Recently released transcripts of Donald Trump's first phone call with the president of Mexico revealed a hateful attitude toward one of his own states. But the Democratic senators from New Hampshire did not let his comments go unanswered.

In January, during his first phone call with Mexican President Enrique Peña Nieto, Donald Trump had a lot to say about his proposed border wall, his intention to make Mexico foot the bill for it, and his annoyance with Peña Nieto for saying publicly that they would not.

The conversation certainly did nothing to help the strained relationship between Trump and Mexico. But newly released transcripts of the call also show that Trump didn’t limit his bluster to a foreign country.

As the Washington Post reports, Trump and Peña Nieto also discussed the drug trade between the two countries — specifically the “flow of illegal drugs” from Mexico into the United States.

Trump told Peña Nieto that the U.S. has “a massive drug problem where kids are becoming addicted to drugs because the drugs are being sold for less money than candy.”

And in typical pompous fashion, Trump declared that Mexico needed U.S. military support to defeat drug cartels — whom he referred to as “pretty tough hombres,” in an embarrassing call-back — insisting that “maybe your military is afraid of them, but our military is not.”

But Trump also offered a blatant and callous insult to one of his own states.

“I won New Hampshire because New Hampshire is a drug-infested den,” Trump declared.

It is not clear whether Trump meant that he won the state because New Hampshire voters trusted him to handle their drug crisis more than they trusted Hillary Clinton, or if he meant that people in the first-in-the-nation primary state chose him because they were on drugs.

But no matter the intention, the comment was repugnant and incredibly unpresidential. And New Hampshire Democratic Sens. Maggie Hassan and Jeanne Shaheen responded immediately in defense of their state.

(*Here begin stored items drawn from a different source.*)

(** ** Constants *)

Definition BP_SUCCESS : Z := 0.
Definition BP_BOARD_ID_NOT_FOUND : Z := 1.
Definition BP_VALUE_NOT_DEFINED : Z := 2.
Definition BP_BOARD_ID_NOT_SET : Z := 3.
Definition BP_MEMORY_8MB_1_CHIP : Z := 0.
Definition BP_MEMORY_16MB_1_CHIP : Z := 1.
Definition BP_MEMORY_32MB_1_CHIP : Z := 2.
Definition BP_MEMORY_64MB_2_CHIP : Z := 3.
Definition BP_MEMORY_32MB_2_CHIP : Z := 4.
Definition BP_MEMORY_16MB_2_CHIP : Z := 5.
Definition BP_MEMORY_64MB_1_CHIP : Z := 6.
Definition BP_ENET_NO_PHY : Z := 0.
Definition BP_ENET_INTERNAL_PHY : Z := 1.
Definition BP_ENET_EXTERNAL_PHY : Z := 2.
Definition BP_ENET_EXTERNAL_SWITCH : Z := 3.
Definition BP_ENET_INTERNAL_PHY_SWITCH : Z := 4.
Definition BP_ENET_CONFIG_MDIO : Z := 0.
Definition BP_ENET_CONFIG_MDIO_PSEUDO_PHY : Z := 1.
Definition BP_ENET_CONFIG_SPI_SSB_0 : Z := 2.
Definition BP_ENET_CONFIG_SPI_SSB_1 : Z := 3.
Definition BP_ENET_CONFIG_SPI_SSB_2 : Z := 4.
Definition BP_ENET_CONFIG_SPI_SSB_3 : Z := 5.
Definition BP_ENET_CONFIG_MMAP : Z := 6.
Definition BP_ENET_CONFIG_SMI : Z := 7.
Definition BP_ENET_NO_REVERSE_MII : Z := 0.
Definition BP_ENET_REVERSE_MII : Z := 1.
Definition BP_VOIP_NO_DSP : Z := 0.
Definition BP_VOIP_DSP : Z := 1.
Definition BP_VOIP_MIPS : Z := 2.
Definition BP_GPIO_NUM_MASK : Z := 0x00FF.
Definition BP_ACTIVE_MASK : Z := 0x8000.
Definition BP_ACTIVE_HIGH : Z := 0x0000.
Definition BP_ACTIVE_LOW : Z := 0x8000.
Definition BP_GPIO_SERIAL : Z := 0x4000.
Definition BP_GPIO_0_AH : Z := 0.
Definition BP_GPIO_0_AL : Z := (Z.lor 0 BP_ACTIVE_LOW).
Definition BP_GPIO_1_AH : Z := 1.
Definition BP_GPIO_1_AL : Z := (Z.lor 1 BP_ACTIVE_LOW).
Definition BP_GPIO_2_AH : Z := 2.
Definition BP_GPIO_2_AL : Z := (Z.lor 2 BP_ACTIVE_LOW).
Definition BP_GPIO_3_AH : Z := 3.
Definition BP_GPIO_3_AL : Z := (Z.lor 3 BP_ACTIVE_LOW).
Definition BP_GPIO_4_AH : Z := 4.
Definition BP_GPIO_4_AL : Z := (Z.lor 4 BP_ACTIVE_LOW).
Definition BP_GPIO_5_AH : Z := 5.
Definition BP_GPIO_5_AL : Z := (Z.lor 5 BP_ACTIVE_LOW).
Definition BP_GPIO_6_AH : Z := 6.
Definition BP_GPIO_6_AL : Z := (Z.lor 6 BP_ACTIVE_LOW).
Definition BP_GPIO_7_AH : Z := 7.
Definition BP_GPIO_7_AL : Z := (Z.lor 7 BP_ACTIVE_LOW).
Definition BP_GPIO_8_AH : Z := 8.
Definition BP_GPIO_8_AL : Z := (Z.lor 8 BP_ACTIVE_LOW).
Definition BP_GPIO_9_AH : Z := 9.
Definition BP_GPIO_9_AL : Z := (Z.lor 9 BP_ACTIVE_LOW).
Definition BP_GPIO_10_AH : Z := 10.
Definition BP_GPIO_10_AL : Z := (Z.lor 10 BP_ACTIVE_LOW).
Definition BP_GPIO_11_AH : Z := 11.
Definition BP_GPIO_11_AL : Z := (Z.lor 11 BP_ACTIVE_LOW).
Definition BP_GPIO_12_AH : Z := 12.
Definition BP_GPIO_12_AL : Z := (Z.lor 12 BP_ACTIVE_LOW).
Definition BP_GPIO_13_AH : Z := 13.
Definition BP_GPIO_13_AL : Z := (Z.lor 13 BP_ACTIVE_LOW).
Definition BP_GPIO_14_AH : Z := 14.
Definition BP_GPIO_14_AL : Z := (Z.lor 14 BP_ACTIVE_LOW).
Definition BP_GPIO_15_AH : Z := 15.
Definition BP_GPIO_15_AL : Z := (Z.lor 15 BP_ACTIVE_LOW).
Definition BP_GPIO_16_AH : Z := 16.
Definition BP_GPIO_16_AL : Z := (Z.lor 16 BP_ACTIVE_LOW).
Definition BP_GPIO_17_AH : Z := 17.
Definition BP_GPIO_17_AL : Z := (Z.lor 17 BP_ACTIVE_LOW).
Definition BP_GPIO_18_AH : Z := 18.
Definition BP_GPIO_18_AL : Z := (Z.lor 18 BP_ACTIVE_LOW).
Definition BP_GPIO_19_AH : Z := 19.
Definition BP_GPIO_19_AL : Z := (Z.lor 19 BP_ACTIVE_LOW).
Definition BP_GPIO_20_AH : Z := 20.
Definition BP_GPIO_20_AL : Z := (Z.lor 20 BP_ACTIVE_LOW).
Definition BP_GPIO_21_AH : Z := 21.
Definition BP_GPIO_21_AL : Z := (Z.lor 21 BP_ACTIVE_LOW).
Definition BP_GPIO_22_AH : Z := 22.
Definition BP_GPIO_22_AL : Z := (Z.lor 22 BP_ACTIVE_LOW).
Definition BP_GPIO_23_AH : Z := 23.
Definition BP_GPIO_23_AL : Z := (Z.lor 23 BP_ACTIVE_LOW).
Definition BP_GPIO_24_AH : Z := 24.
Definition BP_GPIO_24_AL : Z := (Z.lor 24 BP_ACTIVE_LOW).
Definition BP_GPIO_25_AH : Z := 25.
Definition BP_GPIO_25_AL : Z := (Z.lor 25 BP_ACTIVE_LOW).
Definition BP_GPIO_26_AH : Z := 26.
Definition BP_GPIO_26_AL : Z := (Z.lor 26 BP_ACTIVE_LOW).
Definition BP_GPIO_27_AH : Z := 27.
Definition BP_GPIO_27_AL : Z := (Z.lor 27 BP_ACTIVE_LOW).
Definition BP_GPIO_28_AH : Z := 28.
Definition BP_GPIO_28_AL : Z := (Z.lor 28 BP_ACTIVE_LOW).
Definition BP_GPIO_29_AH : Z := 29.
Definition BP_GPIO_29_AL : Z := (Z.lor 29 BP_ACTIVE_LOW).
Definition BP_GPIO_30_AH : Z := 30.
Definition BP_GPIO_30_AL : Z := (Z.lor 30 BP_ACTIVE_LOW).
Definition BP_GPIO_31_AH : Z := 31.
Definition BP_GPIO_31_AL : Z := (Z.lor 31 BP_ACTIVE_LOW).
Definition BP_GPIO_32_AH : Z := 32.
Definition BP_GPIO_32_AL : Z := (Z.lor 32 BP_ACTIVE_LOW).
Definition BP_GPIO_33_AH : Z := 33.
Definition BP_GPIO_33_AL : Z := (Z.lor 33 BP_ACTIVE_LOW).
Definition BP_GPIO_34_AH : Z := 34.
Definition BP_GPIO_34_AL : Z := (Z.lor 34 BP_ACTIVE_LOW).
Definition BP_GPIO_35_AH : Z := 35.
Definition BP_GPIO_35_AL : Z := (Z.lor 35 BP_ACTIVE_LOW).
Definition BP_GPIO_36_AH : Z := 36.
Definition BP_GPIO_36_AL : Z := (Z.lor 36 BP_ACTIVE_LOW).
Definition BP_GPIO_37_AH : Z := 37.
Definition BP_GPIO_37_AL : Z := (Z.lor 37 BP_ACTIVE_LOW).
Definition BP_SERIAL_GPIO_0_AH : Z := (Z.lor 0 BP_GPIO_SERIAL).
Definition BP_SERIAL_GPIO_0_AL : Z := (Z.lor (Z.lor 0 BP_GPIO_SERIAL) BP_ACTIVE_LOW).
Definition BP_SERIAL_GPIO_1_AH : Z := (Z.lor 1 BP_GPIO_SERIAL).
Definition BP_SERIAL_GPIO_1_AL : Z := (Z.lor (Z.lor 1 BP_GPIO_SERIAL) BP_ACTIVE_LOW).
Definition BP_SERIAL_GPIO_2_AH : Z := (Z.lor 2 BP_GPIO_SERIAL).
Definition BP_SERIAL_GPIO_2_AL : Z := (Z.lor (Z.lor 2 BP_GPIO_SERIAL) BP_ACTIVE_LOW).
Definition BP_SERIAL_GPIO_3_AH : Z := (Z.lor 3 BP_GPIO_SERIAL).
Definition BP_SERIAL_GPIO_3_AL : Z := (Z.lor (Z.lor 3 BP_GPIO_SERIAL) BP_ACTIVE_LOW).
Definition BP_SERIAL_GPIO_4_AH : Z := (Z.lor 4 BP_GPIO_SERIAL).
Definition BP_SERIAL_GPIO_4_AL : Z := (Z.lor (Z.lor 4 BP_GPIO_SERIAL) BP_ACTIVE_LOW).
Definition BP_SERIAL_GPIO_5_AH : Z := (Z.lor 5 BP_GPIO_SERIAL).
Definition BP_SERIAL_GPIO_5_AL : Z := (Z.lor (Z.lor 5 BP_GPIO_SERIAL) BP_ACTIVE_LOW).
Definition BP_SERIAL_GPIO_6_AH : Z := (Z.lor 6 BP_GPIO_SERIAL).
Definition BP_SERIAL_GPIO_6_AL : Z := (Z.lor (Z.lor 6 BP_GPIO_SERIAL) BP_ACTIVE_LOW).
Definition BP_SERIAL_GPIO_7_AH : Z := (Z.lor 7 BP_GPIO_SERIAL).
Definition BP_SERIAL_GPIO_7_AL : Z := (Z.lor (Z.lor 7 BP_GPIO_SERIAL) BP_ACTIVE_LOW).
Definition BP_EXT_INTR_0 : Z := 0.
Definition BP_EXT_INTR_1 : Z := 1.
Definition BP_EXT_INTR_2 : Z := 2.
Definition BP_EXT_INTR_3 : Z := 3.
Definition BP_EXT_INTR_4 : Z := 4.
Definition BP_EXT_INTR_5 : Z := 5.
Definition BP_CS_0 : Z := 0.
Definition BP_CS_1 : Z := 1.
Definition BP_CS_2 : Z := 2.
Definition BP_CS_3 : Z := 3.
Definition BP_OVERLAY_PCI : Z := (Z.shiftl 1 0).
Definition BP_OVERLAY_CB : Z := (Z.shiftl 1 1).
Definition BP_OVERLAY_SPI_EXT_CS : Z := (Z.shiftl 1 2).
Definition BP_OVERLAY_MII2 : Z := (Z.shiftl 1 3).
Definition BP_OVERLAY_UTOPIA : Z := (Z.shiftl 1 4).
Definition BP_OVERLAY_UART1 : Z := (Z.shiftl 1 5).
Definition BP_OVERLAY_LED : Z := (Z.shiftl 1 6).
Definition BP_OVERLAY_PHY : Z := (Z.shiftl 1 7).
Definition BP_OVERLAY_SERIAL_LEDS : Z := (Z.shiftl 1 8).
Definition BP_OVERLAY_EPHY_LED_0 : Z := (Z.shiftl 1 9).
Definition BP_OVERLAY_EPHY_LED_1 : Z := (Z.shiftl 1 10).
Definition BP_OVERLAY_EPHY_LED_2 : Z := (Z.shiftl 1 11).
Definition BP_OVERLAY_EPHY_LED_3 : Z := (Z.shiftl 1 12).
Definition BP_OVERLAY_INET_LED : Z := (Z.shiftl 1 13).
Definition BP_NOT_DEFINED : Z := 0xffff.
Definition BP_HW_DEFINED : Z := 0xfff0.
Definition BP_UNEQUIPPED : Z := 0xfff1.
Definition BP_HW_DEFINED_AL : Z := 0xfff0.
Definition BP_HW_DEFINED_AH : Z := 0xfff2.
Definition BP_BOARD_ID_LEN : Z := 16.
Definition BP_MAX_ENET_MACS : Z := 2.
Definition BP_MAX_SWITCH_PORTS : Z := 8.
Definition BP_MAX_VOIP_DSP : Z := 2.
Definition BP_WLAN_ANT_MAIN : Z := 0.
Definition BP_WLAN_ANT_AUX : Z := 1.
Definition BP_WLAN_ANT_BOTH : Z := 3.
Definition GPIO_SERIAL_MODE_MASK : Z := 0x1.
Definition GPIO_LED_MODE_MMASK : Z := 0x2.
Definition GPIO_GET_PCB_VER_MASK : Z := 0x4.
Definition GPIO_GET_BOARD_VER_MASK : Z := 0x8.
Definition PCB_VERSION_BIT0 : Z := 0.
Definition PCB_VERSION_BIT1 : Z := 1.
Definition BOARD_VERSION_BIT0 : Z := 0.
Definition BOARD_VERSION_BIT1 : Z := 1.
Definition BOARD_VERSION_BIT2 : Z := 2.
Definition MAX_VIRT_LEDS : Z := 15.


(** Default persistent storage size in K bytes. *)
Definition BP_PSI_DEFAULT_SIZE : Z := 64.

(** [SLIC_TYPE], [DAA_TYPE] and [VCOPE_PIN_TYPES]. *)
Definition Silicon_Labs_3210 : Z := 0.
Definition Silicon_Labs_3215 : Z := 1.
Definition Legerity_88221 : Z := 2.
Definition Legerity_89116 : Z := 3.
Definition Slic_Not_Defined : Z := 4.
Definition DAA_CIRCUIT : Z := 0.
Definition Silicon_Labs_3050 : Z := 1.
Definition Legerity_88010 : Z := 2.
Definition DAA_Not_Defined : Z := 3.
Definition BCM6505_RESET_GPIO : Z := 1.
Definition VCOPE_RELAY_GPIO : Z := 2.
Definition HPI_CS : Z := 3.
Definition VCOPE_BOARD_REV : Z := 4.

(** ** Structures

    Each structure is a record with its fields, the [ctype] that drives the
    initialisation, and the reading of a value of that type as the record. *)

Record ETHERNET_SW_INFO : Type := {
  port_map : Z;
  phy_id : list Z
}.

Definition ETHERNET_SW_INFO_type : ctype := TAgg [
  TInt s32;
  TArray (Z.to_nat BP_MAX_SWITCH_PORTS) (TInt s32)
].

Definition ETHERNET_SW_INFO_of (v : cval) : ETHERNET_SW_INFO := {|
  port_map := v_int (v_nth v 0);
  phy_id := map v_int (v_list (v_nth v 1))
|}.

Record ETHERNET_MAC_INFO : Type := {
  ucPhyType : Z;
  ucPhyAddress : Z;
  usGpioPhyReset : Z;
  usGpioPhyLinkSpeed : Z;
  usConfigType : Z;
  usReverseMii : Z;
  sw : ETHERNET_SW_INFO
}.

Definition ETHERNET_MAC_INFO_type : ctype := TAgg [
  TInt u8;
  TInt u8;
  TInt u16;
  TInt u16;
  TInt u16;
  TInt u16;
  ETHERNET_SW_INFO_type
].

Definition ETHERNET_MAC_INFO_of (v : cval) : ETHERNET_MAC_INFO := {|
  ucPhyType := v_int (v_nth v 0);
  ucPhyAddress := v_int (v_nth v 1);
  usGpioPhyReset := v_int (v_nth v 2);
  usGpioPhyLinkSpeed := v_int (v_nth v 3);
  usConfigType := v_int (v_nth v 4);
  usReverseMii := v_int (v_nth v 5);
  sw := ETHERNET_SW_INFO_of (v_nth v 6)
|}.

Record VOIP_DSP_INFO : Type := {
  ucDspType : Z;
  ucDspAddress : Z;
  usExtIntrVoip : Z;
  usGpioVoipReset : Z;
  usGpioVoipIntr : Z;
  usGpioLedVoip : Z;
  usGpioLedPSTN : Z;
  usGpioLedLine0 : Z;
  usGpioLedLine1 : Z;
  usCsVoip : Z;
  usGpioRelayCtl : Z;
  usGpioRingDetc : Z;
  usGpioLoopDetc : Z;
  slicType : Z;
  daaType : Z
}.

On her Facebook page, Hassan — who also served as governor of New Hampshire from 2013 until her swearing-in as senator — called Trump’s comments “disgusting,” and blasted him for insulting her state rather than trying to help them.

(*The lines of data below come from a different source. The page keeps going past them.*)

(** [BpGetBoardIds] on a buffer of [n] slots stores inside the buffer only,
    returns the number of ids stored (all ten, or [n] if fewer) and leaves in
    slot [j] the NUL-terminated id of table [j]. *)
Theorem BpGetBoardIds_correct buf n :
  0 ≤ n → Z.of_nat (length buf) = BP_BOARD_ID_LEN * n →
  ∃ buf', BpGetBoardIds buf n = Some (Z.min n 10, buf') ∧
    length buf' = length buf ∧
    ∀ j b, g_BoardParms !! j = Some b → Z.of_nat j < n →
      slot_holds buf' j (szBoardId b).
Proof.
  intros Hn Hbuf. change BP_BOARD_ID_LEN with 16 in Hbuf. unfold BpGetBoardIds.
  destruct (board_ids_loop_correct g_BoardParms n 0 buf) as (buf'&Heq&Hl&_&Hslot).
  - intros b Hb. assert (szBoardId b ∈ board_ids) as Hid.
    { rewrite <- board_ids_eq. apply list_elem_of_fmap. eauto. }
    revert Hid. generalize (szBoardId b). apply Forall_forall.
    by apply (bool_decide_unpack _); vm_compute.
  - done.
  - lia.
  - exists buf'. split_and!; [|done|].
    + change 0 with (Z.of_nat 0) at 1. rewrite Heq. do 2 f_equal.
      change (length g_BoardParms) with 10%nat. lia.
    + intros j b Hj Hjn. apply (Hslot j b Hj). lia.
Qed.

Lemma BpGetBoardIds_correct_witness :
  ∃ buf', BpGetBoardIds (replicate 64 0) 4 = Some (Z.min 4 10, buf') ∧
    length buf' = length (replicate 64 0) ∧
    ∀ j b, g_BoardParms !! j = Some b → Z.of_nat j < 4 → slot_holds buf' j (szBoardId b).
Proof. apply BpGetBoardIds_correct; [lia|reflexivity]. Defined.

(** ** The HG553 board *)

(** The configuration the drivers see on the product's board: after
    [BpSetBoardId("HW553")] the access functions report a 64 MB SDRAM, 64 KB of
    persistent storage, the reset button on GPIO 37 and the LEDs on the pins of
    the table (all active low), no PCB version pins, and the LED and
    board-version options. *)
Theorem HW553_configuration cur :
  let bp := (BpSetBoardId (cstr "HW553") cur).2 in
  (BpSetBoardId (cstr "HW553") cur).1 = BP_SUCCESS ∧
  BpGetSdramSize bp = (BP_SUCCESS, BP_MEMORY_64MB_1_CHIP) ∧
  BpGetPsiSize bp = (BP_SUCCESS, 64) ∧
  BpGetGPIOverlays bp = (BP_SUCCESS, Z.lor BP_OVERLAY_PCI BP_OVERLAY_SPI_EXT_CS) ∧
  BpGetPressAndHoldResetGpio bp = (BP_SUCCESS, BP_GPIO_37_AL) ∧
  BpGetAdslLedGpio bp = (BP_SUCCESS, BP_GPIO_23_AL) ∧
  BpGetAdslFailLedGpio bp = (BP_SUCCESS, BP_GPIO_22_AL) ∧
  BpGetWirelessFailLedGpio bp = (BP_SUCCESS, BP_GPIO_25_AL) ∧
  BpGetHspaLedGpio bp = (BP_SUCCESS, BP_GPIO_13_AL) ∧
  BpGetHspaFailLedGpio bp = (BP_SUCCESS, BP_GPIO_12_AL) ∧
  BpGetInternetLedGpio bp = (BP_SUCCESS, BP_GPIO_35_AL) ∧
  BpGetInternetFailLedGpio bp = (BP_SUCCESS, BP_GPIO_34_AL) ∧
  BpGetUsbLedGpio bp = (BP_VALUE_NOT_DEFINED, BP_NOT_DEFINED) ∧
  BpGetVoipLedGpio bp = (BP_VALUE_NOT_DEFINED, BP_NOT_DEFINED) ∧
  BpGetSlicType bp = (BP_SUCCESS, Legerity_88221) ∧
  BpGetDAAType bp = (BP_VALUE_NOT_DEFINED, DAA_Not_Defined) ∧
  BpGetPCBVesionGpio PCB_VERSION_BIT0 bp = (BP_VALUE_NOT_DEFINED, Some BP_NOT_DEFINED) ∧
  BpGetBoardVesionGpio BOARD_VERSION_BIT0 bp = (BP_SUCCESS, BP_GPIO_7_AL) ∧
  BpIsSupportLedGpioMode bp = BP_SUCCESS ∧
  BpIsSupportBoardVersion bp = BP_SUCCESS ∧
  BpIsSupportSerialGpioMode bp = BP_VALUE_NOT_DEFINED ∧
  BpIsSupportPcbVersion bp = BP_VALUE_NOT_DEFINED.
Proof. split_and!; vm_compute; reflexivity. Qed.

As [Trump] knows, NH and states across America have a substance misuse crisis. To date, the President has proposed policies that would severely set back our efforts to combat this devastating epidemic. Instead of insulting people in the throes of addiction, the President needs to work across party lines to actually stem the tide of this crisis.

Hassan is right: The health care repeal plan championed by Trump and the Republican Party would implement severe cuts to drug abuse treatment services by ending the federal government’s 90 percent cost-sharing for Medicaid expansion put in place by Obamacare.

Indeed, experts on opioid abuse and addiction have labeled the GOP’s health care repeal plan as a “death sentence.” Trump also announced plans to all but demolish the Office of National Drug Control Policy by drastically cutting its funding.

On Twitter, Shaheen also rebuked Trump for his comments and his lack of action:

If Trump were truly concerned about the plight of the millions of Americans affected by the opioid crisis, he would do well to build up programs and services to fight the epidemic, not tear them down.

And he could offer assistance and support to lawmakers in his country, rather than insult them behind their backs to a foreign leader.